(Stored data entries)
◆ ◆ ◆ ◆ ◆
Lemma demo_cycle :
  outcome (λ c, host_error (agent c)) (commit_barrier demo_caller ≫= λ '(_, c), emit 1 0 4 c) = Some None.
Proof. reflexivity. Qed.

Lemma emit_needs_barrier_witness :
  ∃ u c', emit 1 0 4 demo_caller = Some (u, c') ∧ world c' = world demo_caller ∧ host_error (agent c') ≠ None.
Proof.
  destruct (emit 1 0 4 demo_caller) as [[u c']|] eqn:E; [|discriminate E]. exists u, c'. split; [done|].
  destruct (emit_needs_barrier 1 0 4 demo_caller u c' E) as (Hw & _ & _ & Hh). split; [done|by apply Hh].
Defined.
Lemma commit_emit_transaction_witness :
  ∃ c2 h e, Store.seq h = 0%Z ∧ Store.parent h = None
    ∧ last_snapshot (agent c2) = Some (Store.snapshot_id h) ∧ Log.hash_after e = Store.snapshot_id h
    ∧ last_action (agent c2) = Some (Log.action_id e) ∧ seq (agent c2) = u64 1%Z.
Proof.
  pose proof demo_cycle as H. destruct (commit_barrier demo_caller) as [[u1 c1]|] eqn:E1; [|discriminate H].
  destruct (outcome_Some _ _ _ H) as (u2 & c2 & E2 & Hh). exists c2.
  destruct (commit_emit_transaction 1 0 4 demo_caller u1 c1 u2 c2 eq_refl eq_refl E1 E2 Hh)
    as (h & e & _ & Hp & Hs & _ & _ & _ & _ & Ha & _ & Hl & Hla & Hq & _).
  exists h, e. split_and!; [exact Hs|exact Hp|exact Hl|exact Ha|exact Hla|exact Hq].
Defined.
Lemma agent_add_cause_spec_witness :
  ∃ c', agent_add_cause 0 demo_caller = Some ((-3)%Z, c') ∧ c' = demo_caller.
Proof.
  assert (fst <$> agent_add_cause 0 demo_caller = Some (-3)%Z) as Hz by reflexivity.
  destruct (agent_add_cause 0 demo_caller) as [[z c']|] eqn:E; [|discriminate Hz].
  injection Hz as ->. exists c'. split; [done|].
  apply (agent_add_cause_spec 0 demo_caller (-3) c' E).
Defined.
(* ===== verification/AgentSteps.v ===== *)
(** AgentSteps: the abstract machine behind an agent's state.

    Every change that [poc/runtime/src/actor.rs] makes to an [AgentState] is one
    of the steps of [host_step], with the guard under which it is allowed; the
    message loop adds the injection of a cause.  The lemmas show that each
    logging method and each host function follows the machine, so that an
    invariant of agents is proved by rule induction, once per step instead of
    once per function. *)
From Stdlib Require Import String.
From S2P Require Import Prelude Storage Capabilities ContentStore CausalLog InferQueue Clock CauseHandles Actor ActorSafety ActorSpec.

Module Steps.
Import Clocks Watchdog Handles Actor Safety Spec.

Section machine.
Context `{R : RocksDB, H256 : Sha256, BH : Bincode Store.SnapshotHeader,
          BE : Bincode Log.LogEntry, MP : Msgpack Log.EmitEnvelope}.
Abbreviation host := (SM Caller).
Abbreviation InferFn :=
  (AgentId → bytes → Z → SM World (result Queue.InferError Queue.InferResponse * Z)).

(** ** The machine *)

(** A commit: the agent moves to the snapshot [snap] at time [ms]. *)
Definition committed (snap : Hash) (ms : Z) (s : AgentState) : AgentState :=
  s <| last_snapshot := Some snap |> <| seq := u64 (seq s + 1) |>
    <| session_started_at_ms ::= λ t, if (t =? 0)%Z then ms else t |>
    <| pending_extra_causes := [] |>
    <| pending_commit := Some (mkPending (default (zeros 32) (last_snapshot s)) snap
         (option_list (last_action s) ++ pending_extra_causes s) ms (seq s)) |>.

Inductive host_step : relation AgentState :=
| step_log a s : host_step s (s <| last_action := Some a |>)
| step_lifecycle l s :
    lifecycle s ≠ Terminated ∨ l = Terminated → host_step s (s <| lifecycle := l |>)
| step_await s : termination_requested s = false → host_step s (s <| lifecycle := AwaitingValidation |>)
| step_terminate s : host_step s (s <| termination_requested := true |>)
| step_commit snap ms s : termination_requested s = false → host_step s (committed snap ms s)
| step_take s : host_step s (s <| pending_commit := None |>)
| step_error e s : host_step s (s <| host_error := e |>)
| step_cause a s :
    termination_requested s = false → length (pending_extra_causes s) < MAX_EXTRA_CAUSES →
    host_step s (s <| pending_extra_causes := pending_extra_causes s ++ [a] |>)
| step_rollback snap s : host_step s (s <| last_snapshot := Some snap |>)
| step_verdict v s : lifecycle s ≠ Terminated → host_step s (s <| last_verdict := Some v |>)
| step_session s :
    host_step s (s <| session_id := u64 (session_id s + 1) |> <| session_start_seq := seq s |>
                   <| session_started_at_ms := 0%Z |>)
| step_denied l s : host_step s (s <| cap_denied := l |>).
Abbreviation host_steps := (rtc host_step).

(** ** Invariants by rule induction *)

(** What no step touches. *)
Record same_identity (s s' : AgentState) : Prop := {
  si_id : id s' = id s;
  si_tenant : tenant s' = tenant s;
  si_handles : cause_handle_store s' = cause_handle_store s;
  si_registry : cause_handle_registry s' = cause_handle_registry s;
  si_caps : cap_store s' = cap_store s;
  si_own : own_caps s' = own_caps s;
  si_profile : agent_profile s' = agent_profile s;
  si_parent : parent_agent_id s' = parent_agent_id s;
  si_clock : clock s' = clock s;
  si_actions : session_max_actions s' = session_max_actions s;
  si_duration : session_max_duration_ms s' = session_max_duration_ms s }.
#[export] Instance same_identity_preorder : PreOrder same_identity.
Proof. split; [done|]. intros s1 s2 s3 [] []. split; congruence. Qed.
Lemma steps_identity s s' : host_steps s s' → same_identity s s'.
Proof. induction 1 as [|s s1 s' Hs _ IH]; [done|]. etrans; [|exact IH]. by destruct Hs. Qed.

(** An agent that asked to end is terminated for good. *)
Definition ended (s : AgentState) : Prop := termination_requested s = true ∧ lifecycle s = Terminated.
Lemma steps_ended s s' : host_steps s s' → ended s → ended s'.
Proof.
  induction 1 as [|s s1 s' Hs _ IH]; [done|]. intros [Ht Hl]. apply IH.
  destruct Hs as [|l s [?| ->]| | | | | | | | | |]; split; cbn; congruence.
Qed.

(** The causes that wait never exceed the bound, or what was there before. *)
Definition few (n : nat) (s : AgentState) : Prop := length (pending_extra_causes s) ≤ n.
Lemma steps_few n s s' : MAX_EXTRA_CAUSES ≤ n → host_steps s s' → few n s → few n s'.
Proof.
  unfold few. intros Hn. induction 1 as [|s s1 s' Hs _ IH]; [done|]. intros Hl. apply IH.
  destruct Hs; cbn; try done; [lia|]. rewrite length_app. cbn. unfold MAX_EXTRA_CAUSES in *. lia.
Qed.

(** Only a commit moves the sequence number, one step at a time. *)
Lemma steps_seq s s' : host_steps s s' → ∃ n, 0 ≤ n ∧ seq s' = if decide (n = 0) then seq s else u64 (seq s + Z.of_nat n).
Proof.
  induction 1 as [|s s1 s' Hs _ (n & _ & IH)]; [by exists 0|].
  assert (seq s1 = seq s ∨ seq s1 = u64 (seq s + 1)) as [E|E] by (destruct Hs; cbn; auto).
  - exists n. rewrite E in IH. split; [lia|done].
  - exists (S n). split; [lia|]. rewrite decide_False by lia. rewrite IH, E.
    case_decide; subst; [done|]. unfold wrap. rewrite Zplus_mod_idemp_l. f_equal. lia.
Qed.

(** ** Following the machine *)

Definition follows {A} (m : host A) : Prop :=
  ∀ c a c', m c = Some (a, c') → host_steps (agent c) (agent c').

Lemma f_bind {A B} (m : host A) (f : A → host B) : follows m → (∀ a, follows (f a)) → follows (m ≫= f).
Proof. intros Hm Hf c b c' (a & c1 & E & E')%bind_inv. etrans; [by eapply Hm|by eapply Hf]. Qed.
Lemma f_ret {A} (a : A) : follows (mret a).
Proof. by intros c b c' [-> ->]%ret_inv. Qed.
Lemma f_gets {A} (f : Caller → A) : follows (gets f).
Proof. by intros c b c' [-> ->]%gets_inv. Qed.
(** A read of the agent, whose value is the state in which the rest runs. *)
Lemma f_agent {B} (f : AgentState → host B) :
  (∀ c b c', f (agent c) c = Some (b, c') → host_steps (agent c) (agent c')) → follows (gets agent ≫= f).
Proof. intros Hf c b c' (a & c1 & [-> ->]%gets_inv & E)%bind_inv. by apply Hf in E. Qed.
Lemma f_when b (m : host ()) : follows m → follows (when b m).
Proof. destruct b; [done|]. intros _. apply f_ret. Qed.
Lemma f_set f : (∀ s, host_steps s (f s)) → follows (set_agent f).
Proof. intros Hf c a c' ->%set_agent_inv. apply Hf. Qed.
Lemma f_step f : (∀ s, host_step s (f s)) → follows (set_agent f).
Proof. intros Hf. apply f_set. intros s. by apply rtc_once. Qed.
Lemma f_world {A} (f : World → A * World) : follows (on_world f).
Proof. intros c a c' E. unfold on_world in E. destruct (f (world c)). by injection E as <- <-. Qed.
Lemma f_clock_ms : follows clock_ms.
Proof. intros c. apply f_world. Qed.
Lemma f_clock_us : follows clock_us.
Proof. intros c. apply f_world. Qed.
Lemma f_kv k v : follows (kv_insert k v).
Proof. intros c. apply f_world. Qed.
Lemma f_modify f : (∀ c, agent (f c) = agent c) → follows (modify f).
Proof. intros Hf c a c' [= <- <-]. by rewrite Hf. Qed.
Lemma f_mem ptr b : follows (mem_write ptr b).
Proof. by apply f_modify. Qed.
Lemma f_await {A} (m : SM World A) : follows (await m).
Proof. intros c a c' E. unfold await in E. destruct (m (world c)) as [[??]|]; [|done]. by injection E as <- <-. Qed.
Lemma f_last_action a : follows (set_agent (λ s, s <| last_action := Some a |>)).
Proof. apply f_step. intros s. apply step_log. Qed.
Lemma f_fail e : follows (fail_host e).
Proof. apply f_step. intros s. apply step_error. Qed.
Lemma f_limiter l : follows (set_agent (λ s, s <| cap_denied := l |>)).
Proof. apply f_step. intros s. apply step_denied. Qed.
Lemma f_take : follows (set_agent (λ s, s <| pending_commit := None |>)).
Proof. apply f_step. intros s. apply step_take. Qed.
Lemma f_rollback_path h t : follows (rollback_path h t).
Proof. intros c a c' E. unfold rollback_path in E. destruct (Store.rollback_path _ _ _); [|done]. by injection E as <- <-. Qed.
End machine.

Create HintDb follows.
#[export] Hint Resolve f_ret f_gets f_when f_world f_clock_ms f_clock_us f_kv f_mem f_await f_last_action
  f_fail f_limiter f_take f_rollback_path : follows.
#[export] Hint Resolve f_bind | 5 : follows.
Ltac follows := repeat first
  [ solve [eauto with follows] | apply f_bind; [solve [follows]|intros ?]
  | apply f_when | progress case_match ].

Section functions.
Context `{R : RocksDB, H256 : Sha256, BH : Bincode Store.SnapshotHeader,
          BE : Bincode Log.LogEntry, MP : Msgpack Log.EmitEnvelope}.
Abbreviation host_steps := (rtc host_step).

(** ** The logging methods *)

Lemma f_record e : follows (record_entry e).
Proof. unfold record_entry, append. follows. Qed.
Hint Resolve f_record : follows.
Lemma f_marker t payload : follows (log_marker t payload).
Proof. unfold log_marker. follows. Qed.
Hint Resolve f_marker : follows.
Lemma f_lifecycle l : follows (log_lifecycle_event l).
Proof.
  apply f_agent. intros c b c'. destruct (_ && _) eqn:E; [by intros [-> ->]%ret_inv|].
  intros (a & c1 & ->%set_agent_inv & H)%bind_inv. eapply rtc_l; [|by eapply f_marker].
  apply step_lifecycle. apply andb_false_iff in E as [E|E]; apply bool_decide_eq_false in E; [by left|].
  right. by destruct (decide (l = Terminated)).
Qed.
Lemma f_crash cause : follows (log_agent_crash cause).
Proof. apply f_bind; [apply f_marker|intros _]. apply f_step. intros s. apply step_lifecycle. by right. Qed.
Lemma f_verdict v : follows (record_validation_response v).
Proof.
  apply f_agent. intros c b c'. case_decide; [by intros [-> ->]%ret_inv|].
  intros (a & c1 & ->%set_agent_inv & E)%bind_inv. eapply rtc_l; [by apply step_verdict|].
  eapply (f_bind _ (λ _, log_lifecycle_event Active)) in E; [exact E|apply f_marker|intros _; apply f_lifecycle].
Qed.
Lemma f_session_boundary : follows log_session_boundary.
Proof.
  apply f_bind; [apply f_marker|intros _]. apply f_bind; [|intros _; apply f_lifecycle].
  apply f_step. intros s. apply step_session.
Qed.
Hint Resolve f_lifecycle f_crash f_verdict f_session_boundary : follows.
Lemma f_denied a b d : follows (emit_cap_denied a b d).
Proof. unfold emit_cap_denied. follows. Qed.
Hint Resolve f_denied : follows.

(** ** The host functions *)

Lemma f_commit_barrier : follows commit_barrier.
Proof.
  apply f_agent. intros c b c'. destruct (termination_requested _) eqn:Et; [by intros [-> ->]%ret_inv|].
  intros H. run_step H. destruct a1 as [data_h|e]; [|by apply (f_fail _ _ _ _ H)].
  run_step H. destruct a1 as [snap|e]; [|by apply (f_fail _ _ _ _ H)].
  apply set_agent_inv in H as ->. apply rtc_once. cbn. by apply step_commit.
Qed.
Lemma f_add_cause ptr : follows (agent_add_cause ptr).
Proof.
  apply f_agent. intros c b c'. destruct (termination_requested _) eqn:Et; [by intros [-> ->]%ret_inv|].
  case_decide as Hn; [by intros [-> ->]%ret_inv|]. intros H. run_step H.
  destruct (negb _); [by apply ret_inv in H as [-> ->]|]. run_step H.
  destruct (log_get _ _) as [[e|]|]; [|by apply ret_inv in H as [-> ->]..]. run_step H.
  destruct (_ || _); [|by apply ret_inv in H as [-> ->]]. run_step H.
  apply rtc_once. cbn. apply step_cause; [done|]. unfold MAX_EXTRA_CAUSES in *. lia.
Qed.
Lemma f_append_rollback e snap : follows (append_rollback e snap).
Proof.
  unfold append_rollback, append. follows. apply f_set. intros s.
  eapply rtc_l; [apply step_rollback|]. apply rtc_once. apply step_log.
Qed.
Lemma f_self_rollback depth : follows (agent_self_rollback depth).
Proof. unfold agent_self_rollback. follows. apply f_bind; [apply f_append_rollback|follows]. Qed.
Lemma f_request_validation risk : follows (agent_request_validation risk).
Proof.
  apply f_agent. intros c b c'. destruct (termination_requested _) eqn:Et; [by intros [-> ->]%ret_inv|].
  case_decide as Hr; [by intros [-> ->]%ret_inv|]. intros H. run_step H.
  destruct a1 as [x|e]; run_step E; [|done].
  eapply rtc_l; [apply (step_log x)|]. apply rtc_once.
  assert (termination_requested (agent c <| last_action := Some x |>) = false) as Et' by exact Et.
  exact (step_await _ Et').
Qed.
Lemma f_emit t ptr len : follows (emit t ptr len).
Proof. unfold emit, append. follows. Qed.
Lemma f_copy_out b p : follows (copy_out b p).
Proof. unfold copy_out. follows. Qed.
Lemma f_infer_finish s s2 n d bp bc lo r : follows (infer_finish s s2 n d bp bc lo r).
Proof. unfold infer_finish. destruct r as [?|[]]; follows. Qed.
Hint Resolve f_commit_barrier f_add_cause f_append_rollback f_self_rollback f_request_validation f_emit
  f_copy_out f_infer_finish : follows.

(** Each host function follows the machine. *)
Lemma f_host_fn infer_fn f : follows (host_fn infer_fn f).
Proof.
  destruct f; cbn [host_fn]; unfold no_result, agent_checkpoint, agent_terminate, agent_introspect,
    agent_session_info, agent_get_verdict, agent_check_cap, agent_store_get, agent_store_put, agent_infer;
    follows.
  apply f_bind; [|follows]. apply f_bind; [|follows]. apply f_step. intros s. apply step_terminate.
Qed.

End functions.

#[export] Hint Resolve f_record f_marker f_lifecycle f_crash f_verdict f_session_boundary f_append_rollback
  f_host_fn : follows.

End Steps.
(* ===== verification/RunLoop.v ===== *)
(** RunLoop: one agent's message loop.

    Models the rest of [poc/runtime/src/actor.rs]: [process_one], the
    messages, [run_loop], the builder, and the restoration of an evicted agent,
    with the errors of [error.rs].

    A WASM module is code outside the repository: its behaviour is a parameter.
    One call of its [process] export is a finite tree ([Guest]): the calls of
    host functions it makes, each with the linear memory at that moment, and how
    it ends; the watchdog interrupts a call that would not end.  Other tasks may
    act on the shared world between two steps ([Others]); [run_loop] meets them
    between two messages too.  The inbox is the list of the events that
    [inbox.recv()] and the timer of a validation deliver; its end is the closing
    of the channel.  The logging macros of [tracing] are left out. *)
From Stdlib Require Import String.
From S2P Require Import Prelude Storage Capabilities ContentStore CausalLog InferQueue Clock CauseHandles Actor.

Module Loop.
Import Clocks Watchdog Handles Actor.

Section ops.
Context `{R : RocksDB, H256 : Sha256, BH : Bincode Store.SnapshotHeader,
          BE : Bincode Log.LogEntry, MP : Msgpack Log.EmitEnvelope}.
(** The state of a module instance besides its linear memory. *)
Context {G : Type}.

Abbreviation store_error := (Store.StoreError db_err (bin_err Store.SnapshotHeader)).
Abbreviation log_error := (Log.LogError db_err (bin_err Log.LogEntry)).
Abbreviation host := (SM Caller).
Abbreviation InferFn :=
  (AgentId → bytes → Z → SM World (result Queue.InferError Queue.InferResponse * Z)).
(* ===== verification/SchedulerSpec.v ===== *)
(** SchedulerSpec: what the directory and the supervision of agents guarantee.

    The isolation of tenants in the directory as an invariant of every sequence
    of operations, the authority check in front of the supervision, the journal
    of compensation of a rollback, the delegations of a spawned child, and the
    outcomes of a delivery to an active, a dormant or an unknown agent. *)
From Stdlib Require Import String.
From S2P Require Import Prelude Storage Capabilities ContentStore CausalLog InferQueue IoQueue Clock CauseHandles Actor ActorSafety ActorSpec RunLoop Scheduler.

Module SchedSpec.
Import Clocks Watchdog Handles Actor Spec Loop Sched.

(** ** The invariant of the directory *)

Section registry.
Context `{R : RocksDB, H256 : Sha256, BH : Bincode Store.SnapshotHeader,
          BE : Bincode Log.LogEntry, MP : Msgpack Log.EmitEnvelope}.
Context {G : Type} `{!TaskRuntime G}.
Abbreviation sys := (SM System).


(** A recorded capability store is that of its agent's tenant; an active agent
    has one; the evicted states are indexed by their agent. *)
Record registry_ok (r : Registry) : Prop := {
  ro_wired a ptr : agent_cap_ptr r !! a = Some ptr →
    ∃ t, tenants r !! a = Some t ∧ cap_store_tenant r !! ptr = Some t;
  ro_senders : dom (senders r) ⊆ dom (agent_cap_ptr r);
  ro_dormant : map_Forall (λ a ev, ev_id ev = a) (dormant r) }.

Lemma registry_empty_ok : registry_ok registry_empty.
Proof. split; cbn; [done|set_solver|apply map_Forall_empty]. Qed.

Lemma reap_one_ok r a : registry_ok r → registry_ok (reap_one r a).
Proof.
  intros [Hw Hs Hd]. unfold reap_one.
  set (r1 := r <| join_handles ::= delete a |> <| senders ::= delete a |> <| tenants ::= delete a |>).
  change (agent_cap_ptr r1) with (agent_cap_ptr r).
  destruct (agent_cap_ptr r !! a) as [ptr|] eqn:Ea.
  - cbn. case_decide as Hin; (split; cbn; [|rewrite !dom_delete_L; set_solver|done]).
    + intros b q [Hne Hb]%lookup_delete_Some. rewrite lookup_delete_ne by done. eauto.
    + intros b q [Hne Hb]%lookup_delete_Some. rewrite lookup_delete_ne by done.
      rewrite lookup_delete_ne; [eauto|]. intros <-. apply Hin.
      apply list_elem_of_fmap. exists (b, ptr). split; [done|]. apply elem_of_map_to_list.
      cbn. by rewrite lookup_delete_ne.
  - split; cbn; [|rewrite dom_delete_L; set_solver|done].
    intros b q Hb. rewrite lookup_delete_ne by congruence. eauto.
Qed.
Lemma reap_registry_ok rs r : registry_ok r → registry_ok (reap_registry rs r).
Proof.
  unfold reap_registry. generalize (finished rs r). intros l. revert r.
  induction l as [|a l IH]; intros r Hr; [done|]. cbn. apply IH, reap_one_ok, Hr.
Qed.
Lemma index_agent_ok a t ptr r :
  registry_ok r → shared_across ptr t r = false → registry_ok (index_agent a t ptr r).
Proof.
  unfold shared_across. intros [Hw Hs Hd] Hsh.
  assert (cap_store_tenant r !! ptr = Some t ∨ cap_store_tenant r !! ptr = None) as Hp.
  { destruct (cap_store_tenant r !! ptr); [|by right].
    apply negb_false_iff, bool_decide_eq_true in Hsh as ->. by left. }
  split; cbn; [|rewrite dom_insert_L; set_solver|done].
  intros b q [[<- <-]|[Hne Hb]]%lookup_insert_Some.
  - exists t. by rewrite !lookup_insert_eq.
  - rewrite lookup_insert_ne by done. destruct (Hw b q Hb) as (t' & Ht & Hq).
    exists t'. split; [done|]. destruct (decide (ptr = q)) as [<-|]; [|by rewrite lookup_insert_ne].
    rewrite lookup_insert_eq. destruct Hp; congruence.
Qed.
Lemma enroll_ok a tx h r :
  registry_ok r → is_Some (agent_cap_ptr r !! a) →
  registry_ok (r <| senders ::= insert a tx |> <| join_handles ::= insert a h |>).
Proof.
  intros [Hw Hs Hd] Ha%elem_of_dom. split; cbn; [done| |done].
  rewrite dom_insert_L. set_solver.
Qed.

(** ** A computation that keeps the invariant *)

Definition keeps {A} (m : sys A) : Prop :=
  ∀ s, registry_ok (registry s) → wp m (λ _ s', registry_ok (registry s')) s.

Lemma keeps_ret {A} (x : A) : keeps (mret x).
Proof. intros s Hs. by apply wp_ret. Qed.
Lemma keeps_bind {A B} (m : sys A) (f : A → sys B) :
  keeps m → (∀ a, keeps (f a)) → keeps (m ≫= f).
Proof.
  intros Hm Hf s Hs. apply wp_bind. eapply wp_mono; [by apply Hm|]. intros a s' Hs'. by apply Hf.
Qed.
Lemma keeps_gets {A} (f : System → A) : keeps (gets f).
Proof. intros s Hs. by apply wp_gets. Qed.
Lemma keeps_on_rt {A} (m : SM rt A) : keeps (on_rt m).
Proof.
  intros s Hs a s' E. unfold on_rt in E. destruct (m (runtime s)) as [[x r]|]; [|done].
  by injection E as <- <-.
Qed.
Lemma keeps_when c m : keeps m → keeps (when c m).
Proof. intros Hm s Hs. apply wp_when; [intros _; by apply Hm|done]. Qed.
Lemma keeps_set f : (∀ r, registry_ok r → registry_ok (f r)) → keeps (set_registry f).
Proof. intros Hf s Hs. apply wp_modify. cbn. auto. Qed.
Lemma keeps_panic {A} : keeps (panic (A := A)).
Proof. by intros s Hs a s' E. Qed.
Lemma keeps_match_result {E A B} (r : result E A) (f : A → sys B) (g : E → sys B) :
  (∀ a, keeps (f a)) → (∀ e, keeps (g e)) → keeps (match r with Ok a => f a | Err e => g e end).
Proof. destruct r; auto. Qed.
Lemma keeps_match_option {A B} (o : option A) (f : A → sys B) (g : sys B) :
  (∀ a, keeps (f a)) → keeps g → keeps (match o with Some a => f a | None => g end).
Proof. destruct o; auto. Qed.

End registry.

Create HintDb keeps.
#[export] Hint Resolve keeps_ret keeps_gets keeps_on_rt keeps_panic : keeps.
#[export] Hint Extern 2 (keeps (_ ≫= _)) => apply keeps_bind; [|intros] : keeps.
#[export] Hint Extern 2 (keeps (when _ _)) => apply keeps_when : keeps.
#[export] Hint Extern 3 (keeps (match ?r with Ok _ => _ | Err _ => _ end)) => destruct r : keeps.
#[export] Hint Extern 3 (keeps (match ?r with Some _ => _ | None => _ end)) => destruct r : keeps.
#[export] Hint Extern 4 (keeps (if ?b then _ else _)) => destruct b : keeps.
#[export] Hint Extern 4 (keeps (let '(_, _) := ?p in _)) => destruct p : keeps.
Ltac keeping := eauto 20 with keeps.

(** ** The operations keep the invariant *)

Section isolation.
Context `{R : RocksDB, H256 : Sha256, BH : Bincode Store.SnapshotHeader,
          BE : Bincode Log.LogEntry, MP : Msgpack Log.EmitEnvelope}.
Context {G : Type} `{!TaskRuntime G}.
Abbreviation sys := (SM System).

Lemma keeps_reap : keeps reap.
Proof. intros s Hs. apply wp_modify. cbn. by apply reap_registry_ok. Qed.
Lemma keeps_send a m : keeps (send a m).
Proof. unfold send. keeping. Qed.
Lemma keeps_in_world {A} (m : SM World A) : keeps (in_world m).
Proof. unfold in_world. keeping. Qed.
◆ ◆ ◆ ◆ ◆
What you will do: Only one stretch of the data above is needed. Restate it word for word, from the line containing "Lemma reap_registry_ok rs" through the line containing "Lemma index_agent_ok a", both ends included.

Answer section:
Lemma reap_registry_ok rs r : registry_ok r → registry_ok (reap_registry rs r).
Proof.
  unfold reap_registry. generalize (finished rs r). intros l. revert r.
  induction l as [|a l IH]; intros r Hr; [done|]. cbn. apply IH, reap_one_ok, Hr.
Qed.
Lemma index_agent_ok a t ptr r :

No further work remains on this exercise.